Андрей Дышев - Черный тюльпан
Я придвинул к себе телефон, начал накручивать код Москвы и домашний телефон Анны, но в последнее мгновение передумал и опустил трубку в гнездо.
В дверь постучали, и, прежде чем открыть, я спрятал под подушку пистолет и автомат, смахнул со стола промасленную ветошь. На пороге стояла сухощавая женщина, одетая в какое-то странное платье до самого пола, очень напоминающее рыболовную сеть.

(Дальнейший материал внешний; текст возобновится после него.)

(* ===== verification/AppInv.v ===== *)
(** * The page invariant: stage, hooks, effects and timers agree

    [page_inv] is what holds after every commit of every reachable page:

    - the timer queue is well formed;
    - [hasStarted] is false exactly in START; only the clickable gift box
      can be hovered, and the opened one never is;
    - React's memory of both effects is the current stage;
    - [stage_timers_ok]: the App timers and the overlay interval pending
      are exactly those the effects armed for the current stage (one
      3500 ms timeout to WORLD in OPENING; one 6000 ms timeout to FINAL and
      the 3500 ms message interval in WORLD; none otherwise), each with the
      id its cleanup clears, and [msgIndex] is 0 before WORLD, at most 1
      after it, and in WORLD tied to the two due times: either the
      interval has not fired yet (and is due 2500 ms before the stage
      timeout) or it has fired once (and is next due 1000 ms after it).

    [commit_spec] is the heart of the proof: from the state a handler or a
    callback leaves, React's commit restores the invariant, either because
    the stage did not change, or because the cleanups remove every timer
    of the old stage and the bodies arm those of the new one. *)

From S2P Require Import Prelude Stage Timers Dom Sound GiftBox Overlay Scene App AppFacts.
From Stdlib Require Import QArith.
Local Close Scope Q_scope.
Local Open Scope js_scope.
#[local] Set Warnings "-abstract-large-number".

(** ** The invariant *)

Definition stage_timers_ok (s : ExperienceStage) (e : Effects) (msg : nat) (q : sched Task) : Prop :=
  match s with
  | START | GIFT_BOX =>
      app_timers q = [] /\ app_cleanup e = None /\
      ov_timers q = [] /\ overlay_cleanup_id e = None /\ msg = 0
  | OPENING =>
      (exists id d, app_timers q = [mk_timer id d None (AppT (StageTimer WORLD))] /\ app_cleanup e = Some id) /\
      ov_timers q = [] /\ overlay_cleanup_id e = None /\ msg = 0
  | WORLD =>
      exists ida da ido dov,
      app_timers q = [mk_timer ida da None (AppT (StageTimer FINAL))] /\ app_cleanup e = Some ida /\
      ov_timers q = [mk_timer ido dov (Some 3500) (OverlayT MsgTick)] /\ overlay_cleanup_id e = Some ido /\
      ((msg = 0 /\ dov + 2500 = da) \/ (msg = 1 /\ dov = da + 1000))
  | FINAL | CELEBRATION =>
      app_timers q = [] /\ app_cleanup e = None /\
      ov_timers q = [] /\ overlay_cleanup_id e = None /\ msg <= 1
  end.

Definition hooks_ok (h : Hooks) : Prop :=
  (hasStarted h = false <-> stage h = START) /\
  (hovered h = true -> stage h = GIFT_BOX) /\
  hovered_open h = false.

Record page_inv (w : World) : Prop := {
  inv_wf : sched_wf (w_sched w);
  inv_hooks : hooks_ok (w_hooks w);
  inv_app_deps : app_deps (w_effects w) = stage (w_hooks w);
  inv_ov_deps : overlay_deps_at (w_effects w) = overlay_deps (stage (w_hooks w));
  inv_timers : stage_timers_ok (stage (w_hooks w)) (w_effects w) (msgIndex (w_hooks w)) (w_sched w)
}.

(** What a stage needs of [msgIndex] when it is entered. *)
Definition msg_entry_ok (s : ExperienceStage) (msg : nat) : Prop :=
  match s with
  | FINAL | CELEBRATION => msg <= 1
  | _ => msg = 0
  end.

(** Every pending App timer and overlay interval is one the recorded
    cleanups clear. *)
Definition cleanup_covers (e : Effects) (q : sched Task) : Prop :=
  Forall (fun t => app_cleanup e = Some (tm_id t)) (app_timers q) /\
  Forall (fun t => overlay_cleanup_id e = Some (tm_id t)) (ov_timers q).

(** The state a handler or callback leaves before React commits. *)
Definition pre_commit (w : World) : Prop :=
  let h := w_hooks w in let e := w_effects w in let q := w_sched w in
  sched_wf q /\
  (hasStarted h = false <-> stage h = START) /\ hovered_open h = false /\
  overlay_deps_at e = overlay_deps (app_deps e) /\
  ((stage h = app_deps e /\ stage_timers_ok (stage h) e (msgIndex h) q) \/
   (stage h <> app_deps e /\ cleanup_covers e q /\ msg_entry_ok (stage h) (msgIndex h))).

(** ** Timers of each kind under the queue operations *)

Lemma app_timers_add_app d p a q :
  app_timers (sched_add d p (AppT a) q).1 = app_timers q ++ [mk_timer (sc_next q) (sc_now q + d) p (AppT a)].
Proof. apply timers_with_add_same. exact I. Qed.

Lemma app_timers_add_ov d p a q : app_timers (sched_add d p (OverlayT a) q).1 = app_timers q.
Proof. apply timers_with_add_other. simpl. tauto. Qed.

Lemma ov_timers_add_ov d p a q :
  ov_timers (sched_add d p (OverlayT a) q).1 = ov_timers q ++ [mk_timer (sc_next q) (sc_now q + d) p (OverlayT a)].
Proof. apply timers_with_add_same. exact I. Qed.

Lemma ov_timers_add_app d p a q : ov_timers (sched_add d p (AppT a) q).1 = ov_timers q.
Proof. apply timers_with_add_other. simpl. tauto. Qed.

Lemma app_timers_cancel id q : app_timers (sched_cancel id q) = filter (fun t => tm_id t <> id) (app_timers q).
Proof. apply timers_with_cancel. Qed.

Lemma ov_timers_cancel id q : ov_timers (sched_cancel id q) = filter (fun t => tm_id t <> id) (ov_timers q).
Proof. apply timers_with_cancel. Qed.

(** Cancelling the id every timer of a list has empties it. *)
Lemma filter_covered (l : list (timer Task)) (c : option nat) id :
  Forall (fun t => c = Some (tm_id t)) l -> c = Some id -> filter (fun t => tm_id t <> id) l = [].
Proof.
  induction 1 as [|t l Ht _ IH]; intros Hc; [done|].
  rewrite filter_cons_False by congruence. by apply IH.
Qed.

Lemma filter_covered_none (l : list (timer Task)) (c : option nat) :
  Forall (fun t => c = Some (tm_id t)) l -> c = None -> l = [].
Proof. destruct 1; congruence. Qed.

Lemma stage_timers_covers s e msg q : stage_timers_ok s e msg q -> cleanup_covers e q.
Proof.
  unfold cleanup_covers.
  destruct s; simpl; intros H; break_hyps;
  repeat match goal with H : ?l = _ |- context [?l] => rewrite H end;
  split; repeat constructor; congruence.
Qed.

– Вы Вацура, я не ошиблась? – спросила она, протягивая мне бумажный квадратик. – Тогда срочно позвоните по этому телефону.
Я осмотрел ее с ног до головы.
– А вы, простите, кто?
– Дежурная по этажу, – ответила она таким тоном, словно мой вопрос ударил по ее самолюбию.
Я глянул на листок. Шесть цифр телефонного номера. Ни имени, ни фамилии.
– А кто вас просил об этом? Кому звонить? Я здесь, собственно, уже никому не нужен.
Дежурная пожала плечами.
– Не знаю, кому вы нужны, а кому не нужны. Можете не звонить, мне все равно.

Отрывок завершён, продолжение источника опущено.